Food and Drug Administration, HHS.

ACTION:

Notice.

SUMMARY:

The Food and Drug Administration (FDA) is announcing its intention to take enforcement action against unapproved drug products containing quinine (including quinine sulfate and any other salt of quinine) and persons who cause the manufacture of such products or their shipment in interstate commerce. Drug products containing quinine, quinine sulfate, and any other salt of quinine are new drugs that require approved applications. One firm has an approved application to market a drug product containing quinine sulfate to treat malaria; this product has been designated an orphan drug product. Other manufacturers who wish to market a drug product containing quinine, quinine sulfate, or any other salt of quinine must obtain FDA approval of a new drug application (NDA) or an abbreviated new drug application (ANDA); consideration of any such applications will be subject to the rights of the current NDA holder under the Orphan Drug Act.

DATES:

This notice is effective December 15, 2006.

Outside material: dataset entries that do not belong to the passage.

Lemma connection_of pcA stA psA ω :
  between pcA stA psA [] ω →
  connection (sd_connection xA) (lget peerA ω) = (Ok pcA, lget peerA ω).
Proof.
  intros [Ha _ _]. unfold connection, mbind, M_bind, gets. cbn.
  by rewrite (rd_heap _ _ _ _ _ _ _ Ha).
Qed.

Lemma connections_of pcA stA psA ω :
  between pcA stA psA [] ω →
  lget connectionsL (lget peerA ω) = {[idB := Some (sd_connection xA)]}.
Proof.
  intros [Ha _ _]. destruct HN. cbn. by rewrite (rd_manager _ _ _ _ _ _ Ha).
Qed.

(** The connection object learns something. *)
Lemma between_told pcA pcA' stA psA ω :
  between pcA stA psA [] ω → pc_channel pcA' = pc_channel pcA →
  wp (zoom peerA (update_connection (sd_connection xA) pcA'))
     (λ _ ω', between pcA' stA psA [] ω') ω.
Proof.
  intros [Ha Hb Hab] Hch. unfold update_connection. do 3 wp_step. destruct Ha.
  destruct rd_frame. split; try done. split; try done. split; try done; cbn; [apply lookup_insert_eq|by rewrite Hch].
Qed.

(** What the first node knows of the second one's type and state is nothing or true. *)
Definition knows (pcA : PeerConnection) : Prop :=
  pc_identity pcA = idB ∧ (pc_type pcA = PeerType.Unknown ∨ pc_type pcA = PeerType.Full) ∧
  (pc_state pcA = PeerState.Unknown ∨ pc_state pcA = PeerState.Open).

Lemma zoom_peerA {B} (m : M Peer B) ω : zoom peerA m ω = zoom aL (on_peer m) ω.
Proof. unfold zoom, on_peer, zoom. cbn. by destruct (m (nd_peer (w_a ω))). Qed.

(** The answer is stored in the connection object. *)
Lemma stores_type pcA stA psA tag t ω :
  between pcA stA psA [] ω →
  wp (zoom peerA (store_type (sd_connection xA) (answer_event PeerMessageType.PeerTypeResponse
        (enum_to_json PeerType.table PeerType.Full) tag t)))
     (λ type ω', type = PeerType.Full ∧ between (told_type pcA PeerType.Full) stA psA [] ω') ω.
Proof.
  intros Hb. pose proof (between_told _ (told_type pcA PeerType.Full) _ _ _ Hb eq_refl) as Hu.
  unfold wp in *. apply (wpx_zoom peerA) in Hu. apply (wpx_zoom peerA). unfold store_type. wp_step. eapply wpx_lift_ok; [done|].
  wp_step. unfold wpx at 1. rewrite (connection_of _ _ _ _ Hb). cbn [pm_content on_the_wire].
  rewrite enum_roundtrip by (apply PeerType_table_ok || apply PeerType_in_table). wp_step.
  eapply wpx_mono; [exact Hu| |done]. intros [] p Hp. by wp_step.
Qed.

Lemma stores_state pcA stA psA tag t ω :
  between pcA stA psA [] ω →
  wp (zoom peerA (store_state (sd_connection xA) (answer_event PeerMessageType.PeerStateResponse
        (enum_to_json PeerState.table PeerState.Open) tag t)))
     (λ state ω', state = PeerState.Open ∧ between (told_state pcA PeerState.Open) stA psA [] ω')
     ω.
Proof.
  intros Hb. pose proof (between_told _ (told_state pcA PeerState.Open) _ _ _ Hb eq_refl) as Hu.
  unfold wp in *. apply (wpx_zoom peerA) in Hu. apply (wpx_zoom peerA). unfold store_state. wp_step. eapply wpx_lift_ok; [done|].
  wp_step. unfold wpx at 1. rewrite (connection_of _ _ _ _ Hb). cbn [pm_content on_the_wire].
  rewrite enum_roundtrip by (apply PeerState_table_ok || apply PeerState_in_table). wp_step.
  eapply wpx_mono; [exact Hu| |done]. intros [] p Hp. by wp_step.
Qed.

Lemma knows_type pcA : knows pcA → knows (told_type pcA PeerType.Full).
Proof. intros (? & ? & ?). split_and!; cbn; auto. Qed.

Lemma drive_type pcA stA psA ω :
  knows pcA → between pcA stA psA [] ω →
  wp (drive peerA env (type_of idB))
     (λ type ω', type = PeerType.Full ∧
        ∃ psA', between (told_type pcA PeerType.Full) stA psA' [] ω') ω.
Proof.
  intros (Hid & Ht & _) Hb. unfold type_of. eapply drive_reads; [apply _|done|].
  rewrite (connections_of _ _ _ _ Hb), lookup_singleton_eq.
  eapply drive_reads; [apply _|done|]. unfold connection_type.
  eapply drive_reads; [apply _|by eapply connection_of|]. case_decide as Hu.
  - eapply drive_asked; [apply _|apply zoom_peerA| |apply type_dialogue|done|].
    { by apply asks_peer. }
    intros psA' tag t ω' Hb'. unfold wp. rewrite wpx_drive_lift.
    eapply wp_mono; [by apply stores_type|]. intros type ω2 [-> ?]. split; [done|by eexists].
  - destruct Ht as [Ht|Ht]; [done|]. unfold wp. rewrite wpx_drive_ret by apply _. split; [done|].
    exists psA. rewrite <-Ht. by destruct pcA.
Qed.

Lemma drive_state pcA stA psA ω :
  knows pcA → between pcA stA psA [] ω →
  wp (drive peerA env (state_of idB))
     (λ state ω', state = PeerState.Open ∧
        ∃ psA', between (told_state pcA PeerState.Open) stA psA' [] ω') ω.
Proof.
  intros (Hid & _ & Ht) Hb. unfold state_of. eapply drive_reads; [apply _|done|].
  rewrite (connections_of _ _ _ _ Hb), lookup_singleton_eq.
  eapply drive_reads; [apply _|done|]. unfold connection_state.
  eapply drive_reads; [apply _|by eapply connection_of|]. case_decide as Hu.
  - eapply drive_asked; [apply _|apply zoom_peerA| |apply state_dialogue|done|].
    { by apply asks_peer. }
    intros psA' tag t ω' Hb'. unfold wp. rewrite wpx_drive_lift.
    eapply wp_mono; [by apply stores_state|]. intros state ω2 [-> ?]. split; [done|by eexists].
  - destruct Ht as [Ht|Ht]; [done|]. unfold wp. rewrite wpx_drive_ret by apply _. split; [done|].
    exists psA. rewrite <-Ht. by destruct pcA.
Qed.

(** wait_for_peers finds the second node. *)
Lemma drive_wait pcA stA psA ω :
  knows pcA → between pcA stA psA [] ω →
  wp (drive peerA env (wait_for_peers 1 [PeerType.Full] [PeerState.Open]))
     (λ ids ω', ids = [idB] ∧ ∃ pcA' psA', pc_type pcA' = PeerType.Full ∧
        between pcA' stA psA' [] ω') ω.
Proof.
  intros Hk Hb. unfold wait_for_peers. eapply drive_reads; [apply _|done|].
  rewrite (connections_of _ _ _ _ Hb), hash_order_singleton. cbn [co_fold].
  unfold wp. rewrite !wpx_drive_bind by apply _. unfold collect_wanted, details_getter.
  rewrite !wpx_drive_bind by apply _. eapply wp_mono; [by eapply drive_type|].
  intros type ω1 [-> (ps1 & Hb1)]. rewrite wpx_drive_bind by apply _.
  eapply wp_mono; [eapply (drive_state _ _ _ _ (knows_type _ Hk) Hb1)|].
  intros state ω2 [-> (ps2 & Hb2)]. rewrite !wpx_drive_ret by apply _.
  apply (wpx_drive_ret peerA env [idB]). split; [done|]. do 2 eexists. by split; [|exact Hb2].
Qed.

(** ** Headers and blocks *)

Lemma drive_headers pcA stA psA header hs ω :
  wf_header header → Forall wf_header hs → get_all_after header (st_chain stB) = Ok hs →
  between pcA stA psA [] ω →
  wp (drive aL env (request_headers [idB] header))
     (λ best ω', best = (hs, idB) ∧ ∃ psA', between pcA stA psA' [] ω') ω.
Proof.
  intros Hh Hhs Hget Hb. unfold request_headers, wp. cbn [co_fold].
  rewrite !wpx_drive_bind by apply _. eapply drive_asked; [apply _|done|apply asks_request|
    by apply headers_dialogue|done|].
  intros psA' tag t ω' Hb'. unfold wp. rewrite wpx_drive_bind, wpx_drive_lift by apply _.
  apply wpx_zoom. eapply wpx_lift_ok.
  { unfold headers_of_response. cbn. by rewrite BlockHeadersResponseContent_from_to_json. }
  rewrite lset_lget, !wpx_drive_ret by apply _. apply (wpx_drive_lift aL env (mret (hs, idB))).
  apply wpx_zoom. wp_step. rewrite lset_lget. split; [done|by eexists].
Qed.

Lemma drive_block pcA stA psA blocks b ω :
  db_wf (T:=Block) (st_chain stB) → chain_map stB !! Block_hash b = Some b →
  between pcA stA psA [] ω →
  wp (drive aL env (download_block idB blocks (bl_header b)))
     (λ blocks' ω', blocks' = blocks ++ [b] ∧ ∃ psA', between pcA stA psA' [] ω') ω.
Proof.
  intros Hwf Hin Hb. unfold download_block. eapply drive_asked; [apply _|done|
    apply asks_request|by apply block_dialogue|done|].
  intros psA' tag t ω' Hb'. unfold wp. rewrite wpx_drive_lift. apply wpx_zoom.
  eapply wpx_lift_ok; [|rewrite lset_lget; split; [done|by eexists]].
  unfold collect_block. cbn. rewrite Block_from_to_json; [done|].
  apply (db_abs_inv (T:=Block) _ _ _ Hwf Hin).
Qed.

Lemma drive_blocks pcA stA psA vs blocks ω :
  db_wf (T:=Block) (st_chain stB) → Forall (λ b, chain_map stB !! Block_hash b = Some b) vs →
  between pcA stA psA [] ω →
  wp (drive aL env (co_fold (download_block idB) (map bl_header vs) blocks))
     (λ blocks' ω', blocks' = blocks ++ vs ∧ ∃ psA', between pcA stA psA' [] ω') ω.
Proof.
  intros Hwf Hvs. revert blocks psA ω.
  induction Hvs as [|b vs Hb _ IH]; intros blocks psA ω Hbt; cbn [co_fold map].
  - unfold wp. rewrite wpx_drive_ret, app_nil_r by apply _. split; [done|by eexists].
  - unfold wp. rewrite wpx_drive_bind by apply _. eapply wp_mono; [by eapply drive_block|].
    intros blocks' ω1 [-> (ps1 & Hb1)]. eapply wp_mono; [by apply (IH _ ps1)|].
    intros blocks'' ω2 [-> Hps]. by rewrite <-app_assoc.
Qed.

(** What find_blocks finds: the blocks of the other chain that come after the own newest one,
    in the order of their hashes. *)
Lemma drive_find_blocks pcA stA psA g cs new ω :
  stores_wf stA → stores_wf stB → chain_of g cs (chain_map stA) →
  chain_of g (cs ++ new) (chain_map stB) → knows pcA → between pcA stA psA [] ω →
  wp (drive aL env find_blocks)
     (λ blocks ω', blocks ≡ₚ new ∧ ∃ pcA' psA', pc_type pcA' = PeerType.Full ∧
        between pcA' stA psA' [] ω') ω.
Proof.
  intros HwA HwB HcA HcB Hk Hb. pose proof (sw_chain _ HwB) as HdB.
  assert (∃ pre, g :: cs ++ new = pre ++ tip g cs :: new) as [pre Hpre].
  { destruct (tip_split g cs) as [pre Hpre]. exists pre.
    by rewrite app_comm_cons, Hpre, <-app_assoc. }
  destruct (get_all_after_perm g (cs ++ new) pre (tip g cs) new (st_chain stB) HdB HcB Hpre)
    as (vs & Hvs & Hperm).
  assert (∀ b, b ∈ g :: cs ++ new → chain_map stB !! Block_hash b = Some b) as Hin.
  { intros b Hb'. destruct HcB as (_ & _ & Hm). by apply Hm. }
  assert (∀ b, b ∈ g :: cs ++ new → wf_header (bl_header b)) as Hwf.
  { intros b Hb'. by apply (db_abs_inv (T:=Block) _ _ _ HdB (Hin b Hb')). }
  assert (Forall (λ b, chain_map stB !! Block_hash b = Some b) vs) as Hstored.
  { rewrite Hperm. apply Forall_forall. intros b Hb'. apply Hin. set_solver. }
  assert (Forall wf_header (map bl_header vs)) as Hheaders.
  { apply Forall_map. rewrite Hperm. apply Forall_forall. intros b Hb'. apply Hwf. set_solver. }
  assert (wf_header (bl_header (tip g cs))) as Htip.
  { apply Hwf. rewrite Hpre. set_solver. }
  unfold find_blocks. eapply (drive_reads aL env _ (tip g cs)).
  { unfold zoom, reads. cbn. rewrite (rd_stores _ _ _ _ _ _ (bt_a _ _ _ _ _ _ _ _ _ Hb)).
    rewrite (chain_last g cs) by (done || apply HwA). f_equal.
    rewrite <-(rd_stores _ _ _ _ _ _ (bt_a _ _ _ _ _ _ _ _ _ Hb)).
    by destruct (w_a ω) as [? []]. }
  unfold wp. rewrite wpx_drive_bind, wpx_drive_zoom by apply _.
  eapply wp_mono; [by eapply drive_wait|]. intros ids ω1 [-> (pc1 & ps1 & Hfull & Hb1)].
  rewrite wpx_drive_bind by apply _. eapply wp_mono; [by eapply drive_headers|].
  intros best ω2 [-> (ps2 & Hb2)]. cbn [fst snd].
  assert (wp (drive aL env (download_blocks idB (map bl_header vs)))
    (λ blocks ω', blocks ≡ₚ new ∧ ∃ pcA' psA', pc_type pcA' = PeerType.Full ∧
        between pcA' stA psA' [] ω') ω2) as Hdl.
  { eapply wp_mono; [by eapply drive_blocks|]. intros blocks ω3 [-> (ps3 & Hb3)].
    split; [exact Hperm|by do 2 eexists]. }
  destruct vs as [|v vs]; [|exact Hdl]. cbn [map]. rewrite wpx_drive_ret by apply _.
  split; [exact Hperm|by do 2 eexists].
Qed.
End Sync.

(** ** Properties *)

Section Properties.
Context `{JsonLib} `{CryptoLib} `{LevelDB} `{FifoLib} `{EventppLib} `{RtcLib} `{HostLib}.
Context `{HashOrder} `{!ReliableChannels}.

(** What the node does with the blocks it has found. *)
Lemma download_end_spec g cs new blocks n :
  ReliableWrites → stores_wf (nd_stores n) → chain_of g cs (chain_map (nd_stores n)) →
  linked (tip g cs) new → NoDup (map Block_hash (g :: cs ++ new)) → Forall wf_block blocks →
  blocks ≡ₚ new →
  wp (initial_block_download_end blocks)
     (λ _ n', stores_wf (nd_stores n') ∧ chain_of g (cs ++ new) (chain_map (nd_stores n')) ∧
        st_spent (nd_stores n') = st_spent (nd_stores n) ∧
        pool_map (nd_stores n') = pool_map (nd_stores n) ∧
        node_view n' = push_tasks (broadcast_tasks [PeerType.Full]
          PeerMessageType.SyncPoolRequest jnull (node_view n)) (node_view n)) n.
Proof.
  intros HR Hst Hc Hnew Hnd Hwf Hperm. unfold initial_block_download_end. wp_step.
  eapply wp_mono; [by apply (store_blocks_extends g cs new blocks)|].
  intros [] n1 (Hst1 & Hpeer & Hspent & Hpool & Hc1). do 2 wp_step.
  apply wpx_enqueue_stored; [apply Hst1|]. intros q vs Hvs Hq.
  eapply wp_mono; [apply wpx_node_broadcast|]. intros [] n2 [Hst2 Hview].
  rewrite Hst2, Hview. split; [by eapply stores_wf_enqueued|].
  unfold pool_map, chain_map. cbn. rewrite Hspent, Hpool.
  split_and!; try done. unfold node_view. cbn. by rewrite Hpeer.
Qed.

For marketed, unapproved drug products containing quinine, quinine sulfate, or any salt of quinine that have a National Drug Code (NDC) number that is listed with FDA on the effective date of this notice (i.e., “currently marketed products”), however, the agency intends to exercise its enforcement discretion to permit products marketed with those NDC numbers a brief period of continued marketing after December 15, 2006 as follows. Any firm manufacturing such an unapproved product may not manufacture that product on or after February 13, 2007. Any firm distributing such an unapproved product may not ship the product in interstate commerce on or after June 13, 2007. Unapproved drug products containing quinine, quinine sulfate, or any salt of quinine that are not currently marketed products on the effective date of this notice must, as of the effective date of this notice, have approved applications prior to their shipment in interstate commerce. Submission of an application does not excuse timely compliance with this notice.

ADDRESSES:

All communications in response to this notice should be identified with Docket No. 2006N-0476 and directed to the appropriate office listed as follows:

Regarding applications under section 505(b) of the Federal Food, Drug, and Cosmetic Act (the act) (21 U.S.C. 355(b)): Division of Special Pathogen and Transplant Products, Office of New Drugs, Center for Drug Evaluation and Research, Food and Drug Administration, 10903 New Hampshire Ave., Bldg. 22, Silver Spring, MD 20993-0002.

Regarding applications under section 505(j) of the act: Office of Generic Drugs, Center for Drug Evaluation and Research (HFD-600), Food and Drug Administration, 7520 Standish Pl., Rockville, MD 20855.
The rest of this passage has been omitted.